» Problem statement:
Take the listing below and print exactly the lines starting at the line containing "cbn [mbind outcome_bind default from_option id]. destruct" and ending at the line containing "apply (IH s", both ends included, and no others.
******
Lemma write_loop_overrun n s last count buffer k t buf ch :
  space_wf (k_machine k) t -> memory_wf (k_machine k) -> Forall (fun c => is_byte c /\ c <> 0) s -> is_byte last ->
  (forall j c, (s ++ [last]) !! j = Some c -> user_byte (k_machine k) t (buf + Z.of_nat j) c) ->
  0 <= buf -> is_int (buf + Z.of_nat (length s) + 1) -> (length s < n)%nat -> 0 <= count ->
  length buffer = 128%nat -> count + Z.of_nat (length s) = 128 ->
  write_loop vir0 n buf count ch buffer k = Err Undefined.
Proof.
  revert s count buffer k t buf ch. induction n as [|n IH]; intros s count buffer k t buf ch Hsp Hm Hs Hlast Hcs Hb0 Hbi Hn Hc0 Hbl Hcn; [lia|].
  cbn [write_loop]. unfold is_int in Hbi. destruct s as [|c s]; cbn [length] in *.
  - destruct (ReadMem_byte k t buf last Hsp Hm Hlast) as (k1 & t1 & -> & _).
    { specialize (Hcs 0%nat last eq_refl). by rewrite Z.add_0_r in Hcs. }
    cbn [mbind outcome_bind default from_option id]. by rewrite arr_set_ge by lia.
  - apply Forall_cons in Hs as [[Hc Hnz] Hs]. destruct (ReadMem_byte k t buf c Hsp Hm Hc) as (k1 & t1 & -> & Htr).
    { specialize (Hcs 0%nat c eq_refl). by rewrite Z.add_0_r in Hcs. }
    cbn [mbind outcome_bind default from_option id]. destruct (signed_char_mod c Hc) as [-> ->].
    rewrite arr_set_lt by lia. cbn [mbind outcome_bind]. rewrite (proj2 (Z.eqb_neq c 0) Hnz), (proj2 (Z.leb_le count 127)) by lia.
    cbn [negb andb]. rewrite to_int_id by (unfold is_int; lia).
    apply (IH s (count + 1) (<[Z.to_nat count := c]> buffer) k1 t1 (buf + 1)); [apply Htr|by eapply translated_memory|done|done| |lia| |lia|lia| |lia].
    + intros j c' Hj. eapply user_byte_translated; [done|]. replace (buf + 1 + Z.of_nat j) with (buf + Z.of_nat (S j)) by lia. by apply Hcs.
    + unfold is_int. lia.
    + by rewrite length_insert.
Qed.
******
» Exercise response:
    cbn [mbind outcome_bind default from_option id]. destruct (signed_char_mod c Hc) as [-> ->].
    rewrite arr_set_lt by lia. cbn [mbind outcome_bind]. rewrite (proj2 (Z.eqb_neq c 0) Hnz), (proj2 (Z.leb_le count 127)) by lia.
    cbn [negb andb]. rewrite to_int_id by (unfold is_int; lia).
    apply (IH s (count + 1) (<[Z.to_nat count := c]> buffer) k1 t1 (buf + 1)); [apply Htr|by eapply translated_memory|done|done| |lia| |lia|lia| |lia].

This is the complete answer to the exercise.